Segment Start: Exercise material

Lemma gateway_error_responses_witness :
  (is_one_of known_kinds (str "pause") = false /\
   handle_here (mkMessage (Some (str "pause")) None)
               (Some paused_on_line_5) []
   = Continue (Some paused_on_line_5)
              ([] ++ [RError (str "invalid message type")])) /\
  (is_one_of step_kinds (str "step_over") = true /\
   is_finished finished_session = true /\
   handle_here (mkMessage (Some (str "step_over")) None)
               (Some finished_session) []
   = Continue (Some finished_session)
              ([] ++ [RError (str "session already finished")])) /\
  (is_one_of [str "start_session"; str "restart"] (str "explain_step")
   = false /\
   handle_here (mkMessage (Some (str "explain_step")) None) None []
   = Stop (Crashed (RuntimeError (str "No active debug session"))) None []).
Proof.
  pose proof (gateway_error_responses
                no_eval no_llm [] no_file no_calls no_process some_uuid
                some_message 2) as (H1 & H2 & H3 & _).
  split; [|split].
  - split; [reflexivity|].
    exact (H1 (str "pause") None paused_on_line_5 [] eq_refl).
  - split; [reflexivity|]. split; [reflexivity|].
    exact (H2 (str "step_over") None finished_session [] eq_refl eq_refl).
  - split; [reflexivity|]. exact (H3 (str "explain_step") None [] eq_refl).
Defined.

(** C4 as stated fails: a step request that arrives while no session
    exists ends the message loop with [RuntimeError], and no message,
    hence no [error] message, is sent to the client. *)
Lemma step_without_session_gets_no_response :
  debug_websocket no_eval no_llm [] no_file no_calls no_process some_uuid
                  some_message 2 [mkMessage (Some (str "step_over")) None]
  = (Crashed (RuntimeError (str "No active debug session")), None, []).
Proof. by vm_compute. Qed.

End GatewayFacts.

(** ** Steps without a current frame *)

Module MissingFrameFacts.
Import PyStr Exceptions Parser Json Session Gateway Fixtures Notions SessionNotions
  PyStrFacts ParserFacts SessionFacts GatewayFacts.




Section Loop.
Variable eval_other : text -> M eval_result.
Variable llm_explain : option text -> Delta -> outcome text.
Variable b64_source : text.
Variable code_file : text -> option text.
Variable get_function_calls : text -> gmap Z (list text).
Variable create_debug_process : text -> outcome Popen.
Variable uuid4 : nat -> text.
Variable builtin_message : exn -> text.
Variable fuel : nat.











Lemma no_current_frame_raises {A} s :
  match @no_current_frame A eval_other s with
  | (Ok _, _) => False
  | (Raise e, s') =>
      forall v s2, get_local_vars eval_other 4 64 s = (Ok v, s2) ->
                   e = Exception (str "No current frame found") /\ s' = s2
  | (OutOfFuel, _) => True
  end.
Proof.
  unfold no_current_frame, bind, raise.
  destruct (get_local_vars eval_other 4 64 s) as [[v| |] s2]; [|done|done].
  by intros ? ? [= <- <-].
Qed.


Abbreviation loop :=
  (message_loop eval_other llm_explain b64_source code_file
                get_function_calls create_debug_process uuid4
                builtin_message fuel).








End Loop.



End MissingFrameFacts.


(** ** Further properties of the variable inspector *)

Module TreeFacts.
Import Heaps Notions TreeNotions PyStrFacts VarTree VarTreeFacts.

Lemma every_leaf (P : node -> Prop) n :
  P n -> node_children n = None -> every P n.
Proof. intros HP Hc. constructor; [done|]. intros cs. by rewrite Hc. Qed.

Lemma every_local (P : node -> Prop) n : every P n -> P n.
Proof. by destruct 1. Qed.

Lemma list_max_bound (l : list nat) (b : nat) :
  Forall (fun x => (x <= b)%nat) l -> (list_max l <= b)%nat.
Proof. induction 1; simpl; lia. Qed.

Section WithHeap.
Variable heap : objid -> pyobj.
Variable py_repr : objid -> text + text.
Variables max_depth max_children : Z.

Abbreviation make fuel name val depth seen :=
  (_make_node heap py_repr fuel name val depth max_depth max_children seen).

(** What holds of the result of every recursive call and of every leaf
    made for a slot that could not be read holds of all the children. *)
Lemma build_children_Forall (P : node -> Prop) mk items seen ns seen' :
  (forall k v sn n sn', mk k v sn = Some (n, sn') -> P n) ->
  (forall k r, P (primitive k (clip r 256))) ->
  build_children mk items seen = Some (ns, seen') ->
  Forall P ns.
Proof.
  intros Hmk Hleaf. revert seen ns.
  induction items as [|[k [v|r]] items IH]; intros seen ns; simpl.
  - by intros [= <- <-].
  - destruct (mk k v seen) as [[n seen1]|] eqn:E; [|done].
    destruct (build_children mk items seen1) as [[ns' seen2]|] eqn:E2;
      [|done].
    intros [= <- <-]. constructor; [by eapply Hmk | by eapply IH].
  - destruct (build_children mk items seen) as [[ns' seen2]|] eqn:E2;
      [|done].
    intros [= <- <-]. constructor; [apply Hleaf | by eapply IH].
Qed.

Lemma build_children_length mk items seen ns seen' :
  build_children mk items seen = Some (ns, seen') ->
  length ns = length items.
Proof.
  revert seen ns.
  induction items as [|[k [v|r]] items IH]; intros seen ns; simpl.
  - by intros [= <- <-].
  - destruct (mk k v seen) as [[n seen1]|] eqn:E; [|done].
    destruct (build_children mk items seen1) as [[ns' seen2]|] eqn:E2;
      [|done].
    intros [= <- <-]. simpl. f_equal. by eapply IH.
  - destruct (build_children mk items seen) as [[ns' seen2]|] eqn:E2;
      [|done].
    intros [= <- <-]. simpl. f_equal. by eapply IH.
Qed.

(** The ways a call can end, read off [_make_node]. *)
Lemma make_cases fuel name val depth seen n seen' :
  make (S fuel) name val depth seen = Some (n, seen') ->
  (node_children n = None /\ node_name n = name /\
   (node_kind n = str "primitive" \/ node_kind n = str "other")) \/
  (depth <= max_depth /\
   exists kind items size cs seen1,
     container_view (heap val) max_children = Some (kind, items, size) /\
     build_children (fun k v sn => make fuel k v (depth + 1) sn) items
                    (seen ∪ {[val]}) = Some (cs, seen1) /\
     n = mkNode name (_safe_repr py_repr val 80) kind
                (Some (if max_children <? size
                       then cs ++ [more_leaf (size - max_children)]
                       else cs))).
Proof.
  rewrite make_S. cbv zeta. case_bool_decide as Hin.
  { intros [= <- <-]. left. auto. }
  destruct (max_depth <? depth) eqn:Hd.
  { intros [= <- <-]. left. auto. }
  apply Z.ltb_ge in Hd.
  destruct (container_view (heap val) max_children)
    as [[[kind items] size]|] eqn:Hv.
  - unfold expand.
    destruct (build_children _ items _) as [[cs seen1]|] eqn:E; [|done].
    intros [= <- <-]. right. split; [done|].
    by exists kind, items, size, cs, seen1.
  - destruct (heap val) as [| | | | |attrs| | |];
      try (intros [= <- <-]; left; by auto).
    destruct (build_attrs _ _ _) as [[r seen1]|]; [|done].
    intros [= <- <-]. left. by auto.
Qed.

Lemma container_view_kind o kind items size :
  container_view o max_children = Some (kind, items, size) ->
  In kind container_kinds.
Proof.
  destruct o as [| | | | |attrs| | |]; simpl; try done;
    try (intros [= <- <- <-]; unfold container_kinds; simpl; tauto).
  destruct (str_keys _); [|done].
  intros [= <- <- <-]; unfold container_kinds; simpl; tauto.
Qed.

Lemma view_items_bound o kind items size :
  0 <= max_children ->
  container_view o max_children = Some (kind, items, size) ->
  len items <= max_children.
Proof.
  intros H0 Hv. unfold len.
  assert (forall A (l : list A),
             Z.of_nat (length (slice_to l max_children)) <= max_children)
    as Hs.
  { intros A l. unfold slice_to.
    destruct (max_children <? 0) eqn:E; [apply Z.ltb_lt in E; lia|].
    rewrite length_take. lia. }
  destruct o as [| | | | |attrs| | |]; simpl in Hv; try done.
  5: { destruct (str_keys (slice_to attrs max_children)) as [named|] eqn:Es;
         [|done].
       injection Hv as <- <- <-. etrans; [|apply (Hs _ attrs)].
       rewrite length_values. pose proof (str_keys_length _ _ Es). lia. }
  all: injection Hv as <- <- <-;
    rewrite ?length_values, ?length_enumerate, ?length_map; apply Hs.
Qed.

Lemma make_shape fuel :
  forall name val depth seen n seen',
    make fuel name val depth seen = Some (n, seen') ->
    node_name n = name /\ every well_shaped n.
Proof.
  induction fuel as [|fuel IH]; intros name val depth seen n seen' H; [done|].
  destruct (make_cases _ _ _ _ _ _ _ H)
    as [(Hc & Hn & Hk) | (Hd & kind & items & size & cs & seen1 & Hv & Hb & ->)].
  - split; [done|]. apply every_leaf; [|done]. unfold well_shaped.
    by rewrite Hc.
  - split; [done|]. constructor.
    + unfold well_shaped. simpl. by eapply container_view_kind.
    + intros cs' [= <-].
      assert (Forall (every well_shaped) cs) as HF.
      { eapply build_children_Forall; [| |exact Hb].
        - intros k v sn m sn' Hm. by destruct (IH _ _ _ _ _ _ Hm).
        - intros k r. apply every_leaf; [|done]. by left. }
      destruct (max_children <? size); [|done].
      apply Forall_app. split; [done|]. constructor; [|done].
      apply every_leaf; [|done]. by left.
Qed.

Lemma make_narrow fuel :
  0 <= max_children ->
  forall name val depth seen n seen',
    make fuel name val depth seen = Some (n, seen') ->
    every (narrow max_children) n.
Proof.
  intros H0.
  induction fuel as [|fuel IH]; intros name val depth seen n seen' H; [done|].
  destruct (make_cases _ _ _ _ _ _ _ H)
    as [(Hc & Hn & Hk) | (Hd & kind & items & size & cs & seen1 & Hv & Hb & ->)].
  - apply every_leaf; [|done]. unfold narrow. by rewrite Hc.
  - pose proof (view_items_bound _ _ _ _ H0 Hv) as Hlen.
    pose proof (build_children_length _ _ _ _ _ Hb) as Hcs.
    constructor.
    + unfold narrow, len in *. simpl.
      destruct (max_children <? size);
        rewrite ?length_app; simpl; lia.
    + intros cs' [= <-].
      assert (Forall (every (narrow max_children)) cs) as HF.
      { eapply build_children_Forall; [| |exact Hb].
        - intros k v sn m sn' Hm. exact (IH _ _ _ _ _ _ Hm).
        - intros k r. apply every_leaf; [exact I | reflexivity]. }
      destruct (max_children <? size); [|done].
      apply Forall_app. split; [done|]. constructor; [|done].
      apply every_leaf; [exact I | reflexivity].
Qed.

Lemma make_height fuel :
  forall name val depth seen n seen',
    make fuel name val depth seen = Some (n, seen') ->
    (height n <= Z.to_nat (max_depth + 1 - depth))%nat.
Proof.
  induction fuel as [|fuel IH]; intros name val depth seen n seen' H; [done|].
  destruct (make_cases _ _ _ _ _ _ _ H)
    as [(Hc & Hn & Hk) | (Hd & kind & items & size & cs & seen1 & Hv & Hb & ->)].
  - destruct n as [a v k c]. simpl in Hc. subst c. simpl. lia.
  - assert (Forall (fun c => (height c <= Z.to_nat (max_depth - depth))%nat) cs)
      as HF.
    { eapply build_children_Forall; [| |exact Hb].
      - intros k v sn m sn' Hm. pose proof (IH _ _ _ _ _ _ Hm). lia.
      - intros k r. simpl. lia. }
    cbn [height].
    assert (list_max (map height
                          (if (max_children <? size)%Z
                           then cs ++ [more_leaf (size - max_children)%Z]
                           else cs))
            <= Z.to_nat (max_depth - depth))%nat as Hm.
    { apply list_max_bound, Forall_map.
      destruct (max_children <? size); [|done].
      apply Forall_app. split; [done|]. constructor; [simpl; lia | done]. }
    lia.
Qed.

Segment End: Exercise material

## Task details
Set down, exactly as they appear above, all lines from the one that has "Proof. intros HP" down to the one that has "Section WithHeap.", including those two and no others.

## The completed task
Proof. intros HP Hc. constructor; [done|]. intros cs. by rewrite Hc. Qed.

Lemma every_local (P : node -> Prop) n : every P n -> P n.
Proof. by destruct 1. Qed.

Lemma list_max_bound (l : list nat) (b : nat) :
  Forall (fun x => (x <= b)%nat) l -> (list_max l <= b)%nat.
Proof. induction 1; simpl; lia. Qed.

Section WithHeap.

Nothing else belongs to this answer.